> Work to complete
Return exactly the lines below, starting with the one that has "map EvStat worklist" and going on through the one that has "erewrite bind_ok by (by".

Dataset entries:
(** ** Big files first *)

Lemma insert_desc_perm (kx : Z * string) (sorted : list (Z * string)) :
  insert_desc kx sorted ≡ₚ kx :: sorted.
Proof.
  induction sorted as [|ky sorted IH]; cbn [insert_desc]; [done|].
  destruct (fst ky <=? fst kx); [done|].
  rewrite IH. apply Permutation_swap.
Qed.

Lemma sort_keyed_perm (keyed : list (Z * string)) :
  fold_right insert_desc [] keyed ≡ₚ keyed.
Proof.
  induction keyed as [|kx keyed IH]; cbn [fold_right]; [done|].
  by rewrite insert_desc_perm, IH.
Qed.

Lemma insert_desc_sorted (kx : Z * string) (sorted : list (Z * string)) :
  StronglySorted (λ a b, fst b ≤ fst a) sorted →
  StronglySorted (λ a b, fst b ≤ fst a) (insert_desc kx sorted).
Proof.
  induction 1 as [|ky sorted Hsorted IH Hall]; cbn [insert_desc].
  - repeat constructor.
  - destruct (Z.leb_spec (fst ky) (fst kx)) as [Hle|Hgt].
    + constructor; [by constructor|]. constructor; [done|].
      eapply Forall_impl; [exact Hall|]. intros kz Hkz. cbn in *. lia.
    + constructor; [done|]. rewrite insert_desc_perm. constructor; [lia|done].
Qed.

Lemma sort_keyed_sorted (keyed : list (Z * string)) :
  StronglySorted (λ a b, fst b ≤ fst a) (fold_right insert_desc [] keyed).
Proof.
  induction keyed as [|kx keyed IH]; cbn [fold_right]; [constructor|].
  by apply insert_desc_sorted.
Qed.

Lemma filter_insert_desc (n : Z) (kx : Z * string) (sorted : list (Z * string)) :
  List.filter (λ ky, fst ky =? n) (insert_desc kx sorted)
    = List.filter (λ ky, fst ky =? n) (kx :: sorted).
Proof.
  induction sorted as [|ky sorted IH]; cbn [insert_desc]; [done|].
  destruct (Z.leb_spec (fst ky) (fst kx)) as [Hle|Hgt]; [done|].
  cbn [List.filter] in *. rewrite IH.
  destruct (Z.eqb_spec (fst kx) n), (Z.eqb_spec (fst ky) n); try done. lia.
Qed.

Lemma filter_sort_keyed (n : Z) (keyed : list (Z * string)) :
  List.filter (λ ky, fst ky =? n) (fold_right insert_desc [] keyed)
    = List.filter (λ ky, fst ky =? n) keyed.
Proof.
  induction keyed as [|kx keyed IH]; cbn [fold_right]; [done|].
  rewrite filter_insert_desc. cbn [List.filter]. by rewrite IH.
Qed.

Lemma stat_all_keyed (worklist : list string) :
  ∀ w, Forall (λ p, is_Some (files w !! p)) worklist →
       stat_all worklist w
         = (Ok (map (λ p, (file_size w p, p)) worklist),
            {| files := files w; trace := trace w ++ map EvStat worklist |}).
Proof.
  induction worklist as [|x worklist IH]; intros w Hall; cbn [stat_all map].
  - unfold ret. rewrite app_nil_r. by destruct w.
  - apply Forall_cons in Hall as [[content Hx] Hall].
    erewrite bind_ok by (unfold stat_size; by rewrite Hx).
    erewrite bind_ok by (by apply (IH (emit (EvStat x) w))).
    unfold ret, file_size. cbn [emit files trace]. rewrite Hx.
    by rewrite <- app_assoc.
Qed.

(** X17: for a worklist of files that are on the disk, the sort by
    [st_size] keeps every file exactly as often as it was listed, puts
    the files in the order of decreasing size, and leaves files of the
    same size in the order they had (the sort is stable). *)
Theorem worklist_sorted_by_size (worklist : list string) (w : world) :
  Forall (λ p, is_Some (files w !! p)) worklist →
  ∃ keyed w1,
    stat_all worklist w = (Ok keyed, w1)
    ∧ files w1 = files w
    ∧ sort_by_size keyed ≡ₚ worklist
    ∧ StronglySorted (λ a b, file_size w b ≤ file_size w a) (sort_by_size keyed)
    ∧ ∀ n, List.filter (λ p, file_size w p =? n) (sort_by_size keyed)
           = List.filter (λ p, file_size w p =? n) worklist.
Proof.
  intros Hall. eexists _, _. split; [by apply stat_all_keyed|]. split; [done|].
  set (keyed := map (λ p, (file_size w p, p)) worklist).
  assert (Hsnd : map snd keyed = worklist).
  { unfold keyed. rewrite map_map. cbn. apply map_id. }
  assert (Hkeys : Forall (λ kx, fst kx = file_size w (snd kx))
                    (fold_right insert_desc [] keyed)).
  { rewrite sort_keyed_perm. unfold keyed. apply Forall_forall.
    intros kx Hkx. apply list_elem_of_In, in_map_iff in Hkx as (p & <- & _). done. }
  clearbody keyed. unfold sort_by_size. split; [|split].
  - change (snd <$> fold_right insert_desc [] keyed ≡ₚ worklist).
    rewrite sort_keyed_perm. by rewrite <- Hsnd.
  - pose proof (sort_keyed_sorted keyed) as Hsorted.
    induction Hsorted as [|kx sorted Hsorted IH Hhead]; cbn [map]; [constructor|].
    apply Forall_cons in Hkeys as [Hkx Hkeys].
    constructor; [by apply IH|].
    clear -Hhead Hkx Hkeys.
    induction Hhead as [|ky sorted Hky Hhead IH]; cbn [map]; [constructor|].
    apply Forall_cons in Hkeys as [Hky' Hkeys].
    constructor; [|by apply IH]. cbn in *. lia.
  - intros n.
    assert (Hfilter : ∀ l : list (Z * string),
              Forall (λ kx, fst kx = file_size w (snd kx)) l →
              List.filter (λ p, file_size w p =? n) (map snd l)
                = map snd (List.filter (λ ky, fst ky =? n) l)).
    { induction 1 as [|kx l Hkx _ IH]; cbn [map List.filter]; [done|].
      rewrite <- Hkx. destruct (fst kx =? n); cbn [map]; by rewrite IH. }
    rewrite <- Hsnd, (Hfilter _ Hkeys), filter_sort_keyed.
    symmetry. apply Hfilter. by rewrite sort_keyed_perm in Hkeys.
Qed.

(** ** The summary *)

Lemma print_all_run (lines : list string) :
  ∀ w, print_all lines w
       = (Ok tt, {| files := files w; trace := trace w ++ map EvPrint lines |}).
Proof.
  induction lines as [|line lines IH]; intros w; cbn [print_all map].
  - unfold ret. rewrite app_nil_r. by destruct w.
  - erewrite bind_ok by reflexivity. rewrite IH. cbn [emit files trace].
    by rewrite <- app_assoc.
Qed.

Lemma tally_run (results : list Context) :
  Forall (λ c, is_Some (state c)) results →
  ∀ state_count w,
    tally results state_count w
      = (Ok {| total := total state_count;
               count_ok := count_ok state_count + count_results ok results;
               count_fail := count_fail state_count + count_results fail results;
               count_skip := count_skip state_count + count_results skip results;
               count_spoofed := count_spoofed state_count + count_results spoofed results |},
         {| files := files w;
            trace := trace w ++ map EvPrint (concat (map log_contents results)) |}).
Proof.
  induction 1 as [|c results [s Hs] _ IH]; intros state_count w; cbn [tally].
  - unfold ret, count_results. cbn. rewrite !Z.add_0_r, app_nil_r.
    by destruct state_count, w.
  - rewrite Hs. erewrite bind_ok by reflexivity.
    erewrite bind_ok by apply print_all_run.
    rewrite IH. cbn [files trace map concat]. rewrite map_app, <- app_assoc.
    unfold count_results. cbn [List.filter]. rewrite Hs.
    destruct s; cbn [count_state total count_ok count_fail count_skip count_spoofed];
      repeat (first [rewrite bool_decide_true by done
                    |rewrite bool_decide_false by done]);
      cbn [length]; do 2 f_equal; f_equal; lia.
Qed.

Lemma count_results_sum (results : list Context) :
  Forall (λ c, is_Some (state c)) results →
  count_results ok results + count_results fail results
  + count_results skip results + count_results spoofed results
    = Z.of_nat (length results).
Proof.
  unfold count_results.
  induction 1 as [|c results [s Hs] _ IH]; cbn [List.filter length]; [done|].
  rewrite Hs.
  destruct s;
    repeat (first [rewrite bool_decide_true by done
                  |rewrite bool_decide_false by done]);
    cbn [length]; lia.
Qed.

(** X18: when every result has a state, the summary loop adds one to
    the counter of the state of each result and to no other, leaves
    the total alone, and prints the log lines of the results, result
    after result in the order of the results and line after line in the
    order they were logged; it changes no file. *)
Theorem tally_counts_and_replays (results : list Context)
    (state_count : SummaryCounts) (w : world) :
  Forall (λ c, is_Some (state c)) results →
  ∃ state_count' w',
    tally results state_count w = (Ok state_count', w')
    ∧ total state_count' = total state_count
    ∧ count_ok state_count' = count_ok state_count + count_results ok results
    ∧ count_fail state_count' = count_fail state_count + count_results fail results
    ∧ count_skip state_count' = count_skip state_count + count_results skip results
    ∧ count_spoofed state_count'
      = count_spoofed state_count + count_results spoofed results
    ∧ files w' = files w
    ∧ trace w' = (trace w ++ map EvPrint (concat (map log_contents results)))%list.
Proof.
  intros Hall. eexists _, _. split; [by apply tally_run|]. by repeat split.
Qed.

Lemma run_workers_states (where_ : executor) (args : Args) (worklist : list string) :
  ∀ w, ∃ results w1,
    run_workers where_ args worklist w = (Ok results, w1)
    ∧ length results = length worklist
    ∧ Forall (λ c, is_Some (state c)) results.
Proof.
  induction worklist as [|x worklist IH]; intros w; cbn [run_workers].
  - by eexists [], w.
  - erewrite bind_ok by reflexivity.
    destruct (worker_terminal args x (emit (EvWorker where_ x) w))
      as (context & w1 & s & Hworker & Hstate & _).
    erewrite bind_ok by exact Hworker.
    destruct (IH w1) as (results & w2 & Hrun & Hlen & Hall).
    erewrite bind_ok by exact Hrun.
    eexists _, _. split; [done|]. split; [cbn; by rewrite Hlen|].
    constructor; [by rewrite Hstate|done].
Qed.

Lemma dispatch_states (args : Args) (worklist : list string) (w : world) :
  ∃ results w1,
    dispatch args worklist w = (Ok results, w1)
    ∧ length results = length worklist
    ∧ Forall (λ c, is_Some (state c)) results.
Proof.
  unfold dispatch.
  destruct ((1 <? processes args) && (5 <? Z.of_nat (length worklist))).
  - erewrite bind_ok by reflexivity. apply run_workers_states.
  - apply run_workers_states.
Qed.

---

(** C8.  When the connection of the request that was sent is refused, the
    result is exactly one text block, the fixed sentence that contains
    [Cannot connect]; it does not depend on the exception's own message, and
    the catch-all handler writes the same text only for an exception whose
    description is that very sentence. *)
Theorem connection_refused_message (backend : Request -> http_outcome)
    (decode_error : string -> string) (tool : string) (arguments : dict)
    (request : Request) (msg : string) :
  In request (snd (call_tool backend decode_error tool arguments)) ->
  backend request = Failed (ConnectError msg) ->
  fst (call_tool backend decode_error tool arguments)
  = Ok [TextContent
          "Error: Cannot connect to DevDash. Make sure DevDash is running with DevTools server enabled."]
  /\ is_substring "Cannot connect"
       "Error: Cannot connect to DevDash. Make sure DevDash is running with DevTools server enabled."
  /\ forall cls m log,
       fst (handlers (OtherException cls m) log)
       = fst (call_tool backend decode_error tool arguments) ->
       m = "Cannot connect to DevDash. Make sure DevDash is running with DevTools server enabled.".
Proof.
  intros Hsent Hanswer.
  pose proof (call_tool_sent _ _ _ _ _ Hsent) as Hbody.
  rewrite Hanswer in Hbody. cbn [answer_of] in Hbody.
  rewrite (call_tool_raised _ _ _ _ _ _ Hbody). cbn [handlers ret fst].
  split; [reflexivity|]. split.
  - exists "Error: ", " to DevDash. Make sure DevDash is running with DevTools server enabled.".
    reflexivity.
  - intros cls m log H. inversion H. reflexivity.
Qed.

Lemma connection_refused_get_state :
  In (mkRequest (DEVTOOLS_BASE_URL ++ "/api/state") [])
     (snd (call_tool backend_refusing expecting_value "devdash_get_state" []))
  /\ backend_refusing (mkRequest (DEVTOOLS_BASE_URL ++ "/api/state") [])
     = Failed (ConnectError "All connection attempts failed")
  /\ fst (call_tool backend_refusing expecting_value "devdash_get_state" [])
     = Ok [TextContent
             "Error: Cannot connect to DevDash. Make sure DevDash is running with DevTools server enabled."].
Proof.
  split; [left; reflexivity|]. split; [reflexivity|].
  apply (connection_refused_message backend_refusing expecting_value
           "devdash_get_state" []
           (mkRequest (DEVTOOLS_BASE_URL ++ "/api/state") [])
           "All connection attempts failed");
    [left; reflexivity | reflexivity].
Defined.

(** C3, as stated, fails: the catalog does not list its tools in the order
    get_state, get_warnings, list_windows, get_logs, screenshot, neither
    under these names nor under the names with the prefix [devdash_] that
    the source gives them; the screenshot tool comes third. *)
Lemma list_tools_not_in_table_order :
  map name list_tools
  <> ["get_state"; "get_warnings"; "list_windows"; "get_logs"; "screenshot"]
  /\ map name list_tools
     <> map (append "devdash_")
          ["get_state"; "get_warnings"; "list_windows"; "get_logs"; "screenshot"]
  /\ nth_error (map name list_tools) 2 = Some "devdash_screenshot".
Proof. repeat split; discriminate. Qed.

...

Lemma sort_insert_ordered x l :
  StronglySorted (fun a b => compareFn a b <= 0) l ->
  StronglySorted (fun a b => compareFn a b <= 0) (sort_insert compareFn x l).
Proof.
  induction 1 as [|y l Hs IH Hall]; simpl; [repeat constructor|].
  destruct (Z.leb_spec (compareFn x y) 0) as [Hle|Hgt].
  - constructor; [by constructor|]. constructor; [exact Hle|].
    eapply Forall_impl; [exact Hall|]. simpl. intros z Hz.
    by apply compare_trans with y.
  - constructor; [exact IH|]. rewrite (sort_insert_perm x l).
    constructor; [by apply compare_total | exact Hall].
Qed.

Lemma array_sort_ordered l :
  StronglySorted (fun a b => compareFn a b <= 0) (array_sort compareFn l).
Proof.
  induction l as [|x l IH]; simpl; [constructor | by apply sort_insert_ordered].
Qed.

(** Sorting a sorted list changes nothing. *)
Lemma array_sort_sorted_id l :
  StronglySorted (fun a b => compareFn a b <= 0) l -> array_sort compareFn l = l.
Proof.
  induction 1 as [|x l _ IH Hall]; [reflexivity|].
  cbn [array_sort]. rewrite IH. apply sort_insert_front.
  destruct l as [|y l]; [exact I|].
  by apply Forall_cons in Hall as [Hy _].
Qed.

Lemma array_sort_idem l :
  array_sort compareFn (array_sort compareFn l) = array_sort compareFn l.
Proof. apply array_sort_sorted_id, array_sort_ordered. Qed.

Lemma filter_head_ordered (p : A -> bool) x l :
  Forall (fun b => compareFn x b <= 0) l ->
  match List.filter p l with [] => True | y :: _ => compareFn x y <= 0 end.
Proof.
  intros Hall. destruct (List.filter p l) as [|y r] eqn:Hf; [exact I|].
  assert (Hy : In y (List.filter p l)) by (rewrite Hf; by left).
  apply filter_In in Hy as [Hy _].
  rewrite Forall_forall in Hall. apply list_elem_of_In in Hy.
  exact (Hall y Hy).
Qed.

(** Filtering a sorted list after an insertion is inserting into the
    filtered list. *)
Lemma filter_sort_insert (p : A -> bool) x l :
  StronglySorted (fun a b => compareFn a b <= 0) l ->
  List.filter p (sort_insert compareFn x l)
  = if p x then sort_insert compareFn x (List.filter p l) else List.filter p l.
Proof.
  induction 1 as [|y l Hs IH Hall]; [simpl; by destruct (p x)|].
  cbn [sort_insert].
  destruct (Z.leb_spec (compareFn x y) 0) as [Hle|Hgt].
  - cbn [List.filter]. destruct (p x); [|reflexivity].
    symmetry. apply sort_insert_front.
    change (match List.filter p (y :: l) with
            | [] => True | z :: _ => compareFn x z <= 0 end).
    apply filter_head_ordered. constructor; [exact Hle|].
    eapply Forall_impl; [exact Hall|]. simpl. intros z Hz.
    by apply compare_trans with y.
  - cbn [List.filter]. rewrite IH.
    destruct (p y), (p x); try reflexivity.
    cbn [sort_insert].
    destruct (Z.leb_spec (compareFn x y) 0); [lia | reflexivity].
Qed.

> Result of the exercise
            {| files := files w; trace := trace w ++ map EvStat worklist |}).
Proof.
  induction worklist as [|x worklist IH]; intros w Hall; cbn [stat_all map].
  - unfold ret. rewrite app_nil_r. by destruct w.
  - apply Forall_cons in Hall as [[content Hx] Hall].
    erewrite bind_ok by (unfold stat_size; by rewrite Hx).
    erewrite bind_ok by (by apply (IH (emit (EvStat x) w))).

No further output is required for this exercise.